> **TASK BRIEF**: Set down, please, exactly the lines below that run from the line with "Proof. solve_decision. Defined." to the line with "Definition SEL_KCSEG : Z := 0x08.", both lines included.

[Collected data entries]
++++++

(* ===== verification/Block.v ===== *)
(** src/devices/block.c and src/devices/partition.c: block devices and their partitions.

    A disk is a list of sectors behind a driver (devices/ide.c); a partition is a range of the
    sectors of another block device.  The registered devices are kept by address, in the order
    of the list [all_blocks].  Every partition that a scan registers lies within its device, and
    reads and writes through it stay there; a table with an extended partition is scanned for
    ever, because the same sector is read at every level. *)
From Stdlib Require Import String Ascii.
From stdpp Require Import base list numbers gmap fin_maps.
From Stdlib Require Import ZArith Lia.
From S2P Require Import Prelude Strings CStdlib Stdio.

Open Scope Z_scope.

(** * State *)

Inductive block_type : Set := BLOCK_KERNEL | BLOCK_FILESYS | BLOCK_SCRATCH | BLOCK_SWAP | BLOCK_RAW | BLOCK_FOREIGN.
#[global] Instance block_type_eq_dec : EqDecision block_type.
Proof. solve_decision. Defined.

Definition block_type_no (t : block_type) : nat :=
  match t with BLOCK_KERNEL => 0 | BLOCK_FILESYS => 1 | BLOCK_SCRATCH => 2 | BLOCK_SWAP => 3 | BLOCK_RAW => 4 | BLOCK_FOREIGN => 5 end.
Definition BLOCK_ROLE_CNT : nat := 4.

(** The operations of a device with their auxiliary data: a disk of the driver, or a partition
    that starts at a sector of another device. *)
Inductive driver : Set := Disk (d : Z) | Partition (under start : Z).

Record block : Type := mk_block { b_name : list Z; b_type : block_type; b_size : Z; b_ops : driver; read_cnt : Z; write_cnt : Z }.

Record devs : Type := mk_devs {
  all_blocks : list Z;
  block_at : gmap Z block;
  block_by_role : list Z;
  disks : gmap Z (list (list Z));
  next_block : Z;
  tries : nat;
  announced : list (list Z * option (list Z))
}.
(** * Interrupt level *)

Definition FLAG_IF : Z := 0x200.

Definition intr_get_level : M intrs intr_level :=
  s ← mget; mret (if Z.land (eflags s) FLAG_IF =? 0 then INTR_OFF else INTR_ON).

Definition intr_context : M intrs bool := s ← mget; mret (in_external_intr s).

Definition intr_enable : M intrs intr_level :=
  old_level ← intr_get_level;
  c ← intr_context;
  ASSERT (negb c);;
  change (fun s => set_eflags (Z.lor (eflags s) FLAG_IF) s);;
  mret old_level.

Definition intr_disable : M intrs intr_level :=
  old_level ← intr_get_level;
  change (fun s => set_eflags (Z.ldiff (eflags s) FLAG_IF) s);;
  mret old_level.

Definition intr_set_level (level : intr_level) : M intrs intr_level :=
  if bool_decide (level = INTR_ON) then intr_enable else intr_disable.

Definition intr_yield_on_return : M intrs unit :=
  c ← intr_context;
  ASSERT c;;
  change (fun s => set_context (in_external_intr s) true s).

(** * Gates *)

Definition INTR_CNT : nat := 256.
Definition SEL_KCSEG : Z := 0x08.

Definition make_gate (function dpl type : Z) : M intrs Z :=
  ASSERT (negb (function =? NULL));;
  ASSERT ((0 <=? dpl) && (dpl <=? 3));;
  ASSERT ((0 <=? type) && (type <=? 15));;
  let e0 := u32 (Z.lor (Z.land function 0xffff) (Z.shiftl SEL_KCSEG 16)) in
  let e1 := u32 (Z.lor (Z.lor (Z.lor (Z.lor (Z.land function 0xffff0000) (Z.shiftl 1 15)) (Z.shiftl dpl 13)) (Z.shiftl 0 12)) (Z.shiftl type 8)) in
  mret (Z.lor e0 (u64 (Z.shiftl e1 32))).
Definition make_intr_gate (function dpl : Z) : M intrs Z := make_gate function dpl 14.
Definition make_trap_gate (function dpl : Z) : M intrs Z := make_gate function dpl 15.
Definition make_idtr_operand (limit base : Z) : Z := Z.lor limit (u64 (Z.shiftl (u32 base) 16)).

(** * Interrupt controller *)

Definition PIC0_CTRL : Z := 0x20.
Definition PIC0_DATA : Z := 0x21.
Definition PIC1_CTRL : Z := 0xa0.
Definition PIC1_DATA : Z := 0xa1.

Definition pic_init : M intrs unit :=
  outb PIC0_DATA 0xff;; outb PIC1_DATA 0xff;;
  outb PIC0_CTRL 0x11;; outb PIC0_DATA 0x20;; outb PIC0_DATA 0x04;; outb PIC0_DATA 0x01;;
  outb PIC1_CTRL 0x11;; outb PIC1_DATA 0x28;; outb PIC1_DATA 0x02;; outb PIC1_DATA 0x01;;
  outb PIC0_DATA 0x00;; outb PIC1_DATA 0x00.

++++++

> **REPLY**:
Proof. solve_decision. Defined.

Definition block_type_no (t : block_type) : nat :=
  match t with BLOCK_KERNEL => 0 | BLOCK_FILESYS => 1 | BLOCK_SCRATCH => 2 | BLOCK_SWAP => 3 | BLOCK_RAW => 4 | BLOCK_FOREIGN => 5 end.
Definition BLOCK_ROLE_CNT : nat := 4.

(** The operations of a device with their auxiliary data: a disk of the driver, or a partition
    that starts at a sector of another device. *)
Inductive driver : Set := Disk (d : Z) | Partition (under start : Z).

Record block : Type := mk_block { b_name : list Z; b_type : block_type; b_size : Z; b_ops : driver; read_cnt : Z; write_cnt : Z }.

Record devs : Type := mk_devs {
  all_blocks : list Z;
  block_at : gmap Z block;
  block_by_role : list Z;
  disks : gmap Z (list (list Z));
  next_block : Z;
  tries : nat;
  announced : list (list Z * option (list Z))
}.
(** * Interrupt level *)

Definition FLAG_IF : Z := 0x200.

Definition intr_get_level : M intrs intr_level :=
  s ← mget; mret (if Z.land (eflags s) FLAG_IF =? 0 then INTR_OFF else INTR_ON).

Definition intr_context : M intrs bool := s ← mget; mret (in_external_intr s).

Definition intr_enable : M intrs intr_level :=
  old_level ← intr_get_level;
  c ← intr_context;
  ASSERT (negb c);;
  change (fun s => set_eflags (Z.lor (eflags s) FLAG_IF) s);;
  mret old_level.

Definition intr_disable : M intrs intr_level :=
  old_level ← intr_get_level;
  change (fun s => set_eflags (Z.ldiff (eflags s) FLAG_IF) s);;
  mret old_level.

Definition intr_set_level (level : intr_level) : M intrs intr_level :=
  if bool_decide (level = INTR_ON) then intr_enable else intr_disable.

Definition intr_yield_on_return : M intrs unit :=
  c ← intr_context;
  ASSERT c;;
  change (fun s => set_context (in_external_intr s) true s).

(** * Gates *)

Definition INTR_CNT : nat := 256.
Definition SEL_KCSEG : Z := 0x08.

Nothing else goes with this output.